The name’s Ferdinand. Manisha Ferdinand…
Being a mum is many things – it’s exhilarating, amazing, challenging and rewarding as well as often (whisper it) boring, difficult, stressful and exhausting in equal measure. But there’s one thing for sure – nothing you’ll ever have done in your life will prepare you for it.
It will, however, prepare you for pretty much any other job that you might have the energy to do. But there’s one role you might not have thought about, one which motherhood uniquely prepares you for. And that’s being a secret agent. Bear with me – you might not think you have much in common with Jason Bourne but I’m here to show you just how wrong you are.
Basically, MI-6 – if you’re reading this (and I assume you are) – Mush is a great place to start your next recruitment drive. We’ve already got the basics nailed.
FULL DISCLOSURE: I have assumed these skills are what it takes to be a secret agent, because I’m obviously not one. OR AM I?! (Textbook misdirection.)
Skill: ANALYTICS AND DATA PROCESSING
Do you remember what your to-do list used to look like before you had kids? Chances are, it was a pretty long list of emails to be sent, calls to be made, and other work-related tasks followed by a whole bunch of life admin. If you were anything like me, three or four of the most important things got done on any given day – if it was a really productive day, five, tops – and the rest were saved for later. Well now, I find I do about twelve things in the time it used to take me to do one – because it’s remarkable how much you can get done when you know the clock is ticking down to the baby waking up and if you don’t get this load of washing on then the whole household will be forced to wear last Halloween’s costumes as they’re the only thing clean.

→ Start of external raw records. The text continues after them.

(** * query_trades_ml.py: the ML trade query client

    A shallow embedding of [src/query_trades_ml.py] (class [MLTradeQuery]):
    the record validator [verify_trade_data], the three transport
    operations [get_ml_trades], [get_ml_stats], [get_ml_status] and the
    exporter [export_trades], followed by the properties the specification
    states about them.

    Python values are modelled as the JSON-shaped objects the client
    receives: [None], booleans, arbitrary-precision integers, IEEE-754
    binary64 floats (the executable specification [SpecFloat] of the
    standard library, precision 53, maximal exponent 1024), strings, lists
    and dictionaries with string keys.  A Python exception is a value of
    [exn]; code that may raise returns a [result]. *)

From Stdlib Require Import ZArith List String Ascii Bool Lia Permutation.
From Stdlib Require Import Floats.SpecFloat.
From Stdlib Require Import Decimal DecimalString DecimalNat.
Import ListNotations.

Local Open Scope string_scope.
Local Open Scope Z_scope.

(* ================================================================== *)
(** ** Python values, exceptions and results *)

#[local] Set Warnings "-register-all".

Inductive pyval : Type :=
| VNone
| VBool (b : bool)
| VInt (z : Z)
| VFloat (f : spec_float)
| VStr (s : string)
| VList (l : list pyval)
| VDict (d : list (string * pyval)).

(** A [dict] with string keys, in insertion order.  Python keeps one
    entry per key, so a well-formed dictionary has no repeated key; the
    lookup below returns the first binding. *)
Definition dict : Type := list (string * pyval).

(** The exception classes the client can meet.  [HTTPError],
    [ConnectionError] and [RequestsJSONDecodeError] are subclasses of
    [requests.exceptions.RequestException]; the last one (requests 2.27
    and later) is a subclass of [json.JSONDecodeError] too. *)
Inductive exn : Type :=
| TypeError
| AttributeError
| KeyError (key : string)
| ValueError (msg : string)
| OverflowError
| ConnectionError (msg : string)
| HTTPError (msg : string)
| RequestsJSONDecodeError (msg : string)
| JSONDecodeError (msg : string)
| OSError.

Inductive result (A : Type) : Type :=
| Ok (a : A)
| Raise (e : exn).
Arguments Ok {A} a.
Arguments Raise {A} e.

Definition is_ok {A} (r : result A) : bool :=
  match r with Ok _ => true | Raise _ => false end.

(** [k in d], [d[k]] and [d.get(k, default)]. *)
Fixpoint dict_get (k : string) (d : dict) : option pyval :=
  match d with
  | [] => None
  | (k', v) :: d' => if String.eqb k k' then Some v else dict_get k d'
  end.

Definition contains (k : string) (d : dict) : bool :=
  match dict_get k d with Some _ => true | None => false end.

Definition getitem (d : dict) (k : string) : result pyval :=
  match dict_get k d with Some v => Ok v | None => Raise (KeyError k) end.

Definition get_default (d : dict) (k : string) (default : pyval) : pyval :=
  match dict_get k d with Some v => v | None => default end.

Definition keys (d : dict) : list string := map fst d.

(** Truth value of an object ([if x:], [x and y]). *)
Definition truthy (v : pyval) : bool :=
  match v with
  | VNone => false
  | VBool b => b
  | VInt z => negb (z =? 0)
  | VFloat (S754_zero _) => false
  | VFloat _ => true
  | VStr s => negb (String.eqb s "")
  | VList l => match l with [] => false | _ => true end
  | VDict d => match d with [] => false | _ => true end
  end.

(** [isinstance(v, (int, float))]: [bool] is a subclass of [int]. *)
Definition isinstance_int_float (v : pyval) : bool :=
  match v with
  | VBool _ | VInt _ | VFloat _ => true
  | _ => false
  end.

(** The text of [type(v)] inside an f-string. *)
Definition type_repr (v : pyval) : string :=
  match v with
  | VNone => "<class 'NoneType'>"
  | VBool _ => "<class 'bool'>"
  | VInt _ => "<class 'int'>"
  | VFloat _ => "<class 'float'>"
  | VStr _ => "<class 'str'>"
  | VList _ => "<class 'list'>"
  | VDict _ => "<class 'dict'>"
  end.

(** [v in l] for a list [l] of string literals: membership by [==],
    which holds only between two equal strings. *)
Definition in_strings (v : pyval) (l : list string) : bool :=
  match v with
  | VStr s => existsb (String.eqb s) l
  | _ => false
  end.

(* ================================================================== *)
(** ** Numbers: integers and binary64 floats *)

Definition float_of_Z (z : Z) : spec_float := binary_normalize 53 1024 z 0 false.

(** Conversion of an [int] operand to [float]: correctly rounded, and
    [OverflowError] when the rounded value is out of range. *)
Definition float_of_int (z : Z) : result spec_float :=
  match float_of_Z z with
  | S754_infinity _ => Raise OverflowError
  | f => Ok f
  end.

(** Comparison of a float with an integer.  Python compares the two
    exactly, without converting the integer; [None] is the unordered
    outcome of a NaN. *)
Definition float_cmp_int (f : spec_float) (k : Z) : option comparison :=
  match f with
  | S754_nan => None
  | S754_infinity s => Some (if s then Lt else Gt)
  | S754_zero _ => Some (0 ?= k)
  | S754_finite s m e =>
      let v := cond_Zopp s (Zpos m) in
      Some (match e with
            | Zneg p => v ?= k * 2 ^ Zpos p
            | _ => v * 2 ^ e ?= k
            end)
  end.

(** [v ? k] for an integer literal [k]: defined on [bool], [int] and
    [float]; every other operand type raises [TypeError]. *)
Definition py_cmp_int (v : pyval) (k : Z) : result (option comparison) :=
  match v with
  | VBool b => Ok (Some (Z.b2z b ?= k))
  | VInt z => Ok (Some (z ?= k))
  | VFloat f => Ok (float_cmp_int f k)
  | _ => Raise TypeError
  end.

Definition map_result {A B} (f : A -> B) (r : result A) : result B :=
  match r with Ok a => Ok (f a) | Raise e => Raise e end.

Definition cmp_le (c : option comparison) : bool :=
  match c with Some Lt | Some Eq => true | _ => false end.
Definition cmp_lt (c : option comparison) : bool :=
  match c with Some Lt => true | _ => false end.
Definition cmp_ge (c : option comparison) : bool :=
  match c with Some Gt | Some Eq => true | _ => false end.
Definition cmp_gt (c : option comparison) : bool :=
  match c with Some Gt => true | _ => false end.

(** [v <= k], [v < k], [k <= v], [v > k]. *)
Definition py_le_int (v : pyval) (k : Z) : result bool := map_result cmp_le (py_cmp_int v k).
Definition py_lt_int (v : pyval) (k : Z) : result bool := map_result cmp_lt (py_cmp_int v k).
Definition py_int_le (k : Z) (v : pyval) : result bool := map_result cmp_ge (py_cmp_int v k).
Definition py_gt_int (v : pyval) (k : Z) : result bool := map_result cmp_gt (py_cmp_int v k).

(** [x - v] for a float [x]. *)
Definition float_sub (x : spec_float) (v : pyval) : result spec_float :=
  match v with
  | VBool b => map_result (SFsub 53 1024 x) (float_of_int (Z.b2z b))
  | VInt z => map_result (SFsub 53 1024 x) (float_of_int z)
  | VFloat f => Ok (SFsub 53 1024 x f)
  | _ => Raise TypeError
  end.

(** An integer as an unrounded float operand: [SFdiv] on two of them is
    the correctly rounded quotient of the integers ([a / b] in Python). *)
Definition raw_float (z : Z) : spec_float :=
  match z with
  | Z0 => S754_zero false
  | Zpos p => S754_finite false p 0
  | Zneg p => S754_finite true p 0
  end.

(* ================================================================== *)
(** ** datetime and timedelta *)

(** A [datetime]: the wall-clock fields as microseconds since
    0001-01-01T00:00:00, and the UTC offset in microseconds of an aware
    value ([None] for a naive one). *)
Record datetime : Type := mkdatetime { wall_us : Z; utcoffset : option Z }.

(** A [timedelta], in microseconds. *)
Definition timedelta : Type := Z.

(** [a <= b]: comparing a naive with an aware value raises [TypeError]. *)
Definition datetime_le (a b : datetime) : result bool :=
  match utcoffset a, utcoffset b with
  | None, None => Ok (wall_us a <=? wall_us b)
  | Some oa, Some ob => Ok (wall_us a - oa <=? wall_us b - ob)
  | _, _ => Raise TypeError
  end.

(** [a - b], with the same restriction. *)
Definition datetime_sub (a b : datetime) : result timedelta :=
  match utcoffset a, utcoffset b with
  | None, None => Ok (wall_us a - wall_us b)
  | Some oa, Some ob => Ok ((wall_us a - oa) - (wall_us b - ob))
  | _, _ => Raise TypeError
  end.

(** [td.total_seconds()] is [microseconds / 10**6] in true division.
    A [timedelta] is bounded (below 10**9 days), so the division by the
    non-zero constant never raises: the quotient is taken directly. *)
Definition total_seconds (td : timedelta) : spec_float :=
  SFdiv 53 1024 (raw_float td) (raw_float 1000000).

(* ================================================================== *)
(** ** Strings *)

(** [s.replace('Z', '+00:00')]. *)
Fixpoint replace_Z (s : string) : string :=
  match s with
  | EmptyString => EmptyString
  | String c s' =>
      if Ascii.eqb c "Z"%char then "+00:00" ++ replace_Z s'
      else String c (replace_Z s')
  end.

(** [v.replace('Z', '+00:00')]: only [str] has the method. *)
Definition py_replace_Z (v : pyval) : result string :=
  match v with
  | VStr s => Ok (replace_Z s)
  | _ => Raise AttributeError
  end.

(** [s.rstrip('/')]. *)
Fixpoint rstrip_slash (s : string) : string :=
  match s with
  | EmptyString => EmptyString
  | String c s' =>
      match rstrip_slash s' with
      | EmptyString => if Ascii.eqb c "/"%char then EmptyString else String c EmptyString
      | r => String c r
      end
  end.

(** [s.lower()] on ASCII letters. *)
Definition lower_ascii (c : ascii) : ascii :=
  let n := nat_of_ascii c in
  if (Nat.leb 65 n && Nat.leb n 90)%bool then ascii_of_nat (n + 32) else c.

Fixpoint lower (s : string) : string :=
  match s with
  | EmptyString => EmptyString
  | String c s' => String (lower_ascii c) (lower s')
  end.

(** Decimal text of a natural number, as an f-string prints [{i+1}]. *)
Definition dec (n : nat) : string := NilEmpty.string_of_uint (Nat.to_uint n).

(* ================================================================== *)
(** ** The library functions the client calls *)

(** The functions of the Python runtime whose text output or grammar is
    fixed by the library, not by this repository:
    - [fromisoformat s] is [datetime.fromisoformat(s)] on a string:
      the parsed value, or the message of the [ValueError] it raises;
    - [py_str v] is the text of [{v}] inside an f-string;
    - [format_0f x] is the text of [{x:.0f}]. *)
Class Runtime : Type := {
  fromisoformat : string -> string + datetime;
  py_str : pyval -> string;
  format_0f : spec_float -> string
}.

Definition parse_datetime `{Runtime} (s : string) : result datetime :=
  match fromisoformat s with
  | inr d => Ok d
  | inl msg => Raise (ValueError msg)
  end.

(* ================================================================== *)
(** ** Local mutable state and exceptions *)

(** A computation over a mutable state [St] that may raise: it returns
    its outcome together with the state it leaves behind, so what was
    written before an exception is still there for a handler. *)
Definition M (St A : Type) : Type := St -> result A * St.

Definition ret {St A} (a : A) : M St A := fun s => (Ok a, s).

Definition bind {St A B} (m : M St A) (k : A -> M St B) : M St B :=
  fun s =>
    match m s with
    | (Ok a, s') => k a s'
    | (Raise e, s') => (Raise e, s')
    end.

Definition lift {St A} (r : result A) : M St A := fun s => (r, s).

Definition modify {St} (f : St -> St) : M St unit := fun s => (Ok tt, f s).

Being a mum means having to make the longest to-do list (mentally, of course, who has time to write?), sort through it regularly, work out the order everything needs to be done and execute at lightning speed, all while making sure the baby is fed / changed / not tipping out the contents of a kitchen cupboard somewhere. Our ability to assimilate large quantities of data could match any supercomputer at GCHQ.
Skill: WITHSTANDING EXTREME RENDITION
One of the defining qualities of being a mother is being able to contort yourself into all sorts of positions to get the kid to fall asleep and then by simple virtue of mind over matter, enduring pain and sometimes genuine damage to your body in order to keep them there because the alternative is worse. I have developed muscles I didn’t know I had almost exclusively so they could be pulled due to using them ways they weren’t supposed to be used, all to get five more minutes of uninterrupted time on Facebook of sleep for my precious child.
Skill: COVERT OPS
Let’s examine the core tenets of covert operations, shall we? Misdirection (pointing to a tree or a duck while you sneak a bite of ice-cream without being seen), master bluffing (“I’m going to leave without you if don’t put on your shoes this instant”), clandestine operations (everything associated with Christmas Eve, including the ‘arrival’ of Father Christmas), and, of course, making sure your backstory is securely in place (“I am Captain Mummy and you are the Karate Ninja King / Queen and together we will slay the dragon!”). Basically, try and find me a group of people better at covert ops than mums. Clue: you can’t.
Anyone who’s ever tried to have a reasoned conversation with a toddler will have the magical combination of patience, intuition and lateral thinking that it takes to be a master codebreaker. I mean, here’s this tiny person who can’t often say anything much beyond ‘murgnh’ or ‘babababababa’ and from that we manage to infer that they are hungry, tired, thirsty, feel a bit ill, want a cuddle and / or to watch In The Night Garden. And most of the time, we are right in our conclusions. Watch out Bletchley Park; we’re coming for you.
I am 100% convinced that ninja training is modelled on mothers from time immemorial sneaking out of the nursery once they’ve FINALLY got the baby to sleep. Think about it – you’re silent as a shadow, you know exactly which route to take to avoid being seen or heard, and you’ve probably done a commando roll at some point, cause let’s face it, we’ve got to get our kicks from somewhere.
Scenario: A child is lying face down in the middle of the park, having taken off most of their clothes (the vest remains in place) and refusing to go home until they go on the swings 30 more times. They also maintain that the only thing they will eat until they are 11 is ice-cream and they don’t want dinner because it’s stinky oh and by the way they need a poo. What do you do?
The above situation would strike abject fear into the heart of the most hardened negotiator but Mums will be strike a deal, getting down to one more go on the swings, an ice cream once they’ve gone to the toilet and put all their clothes back on, and an extra story tonight after dinner with relative ease. Unless they’ve had a bad day in which case it’s scooping up the little terror, dumping them in the car and getting them with no more discussion. Sometimes you don’t negotiate.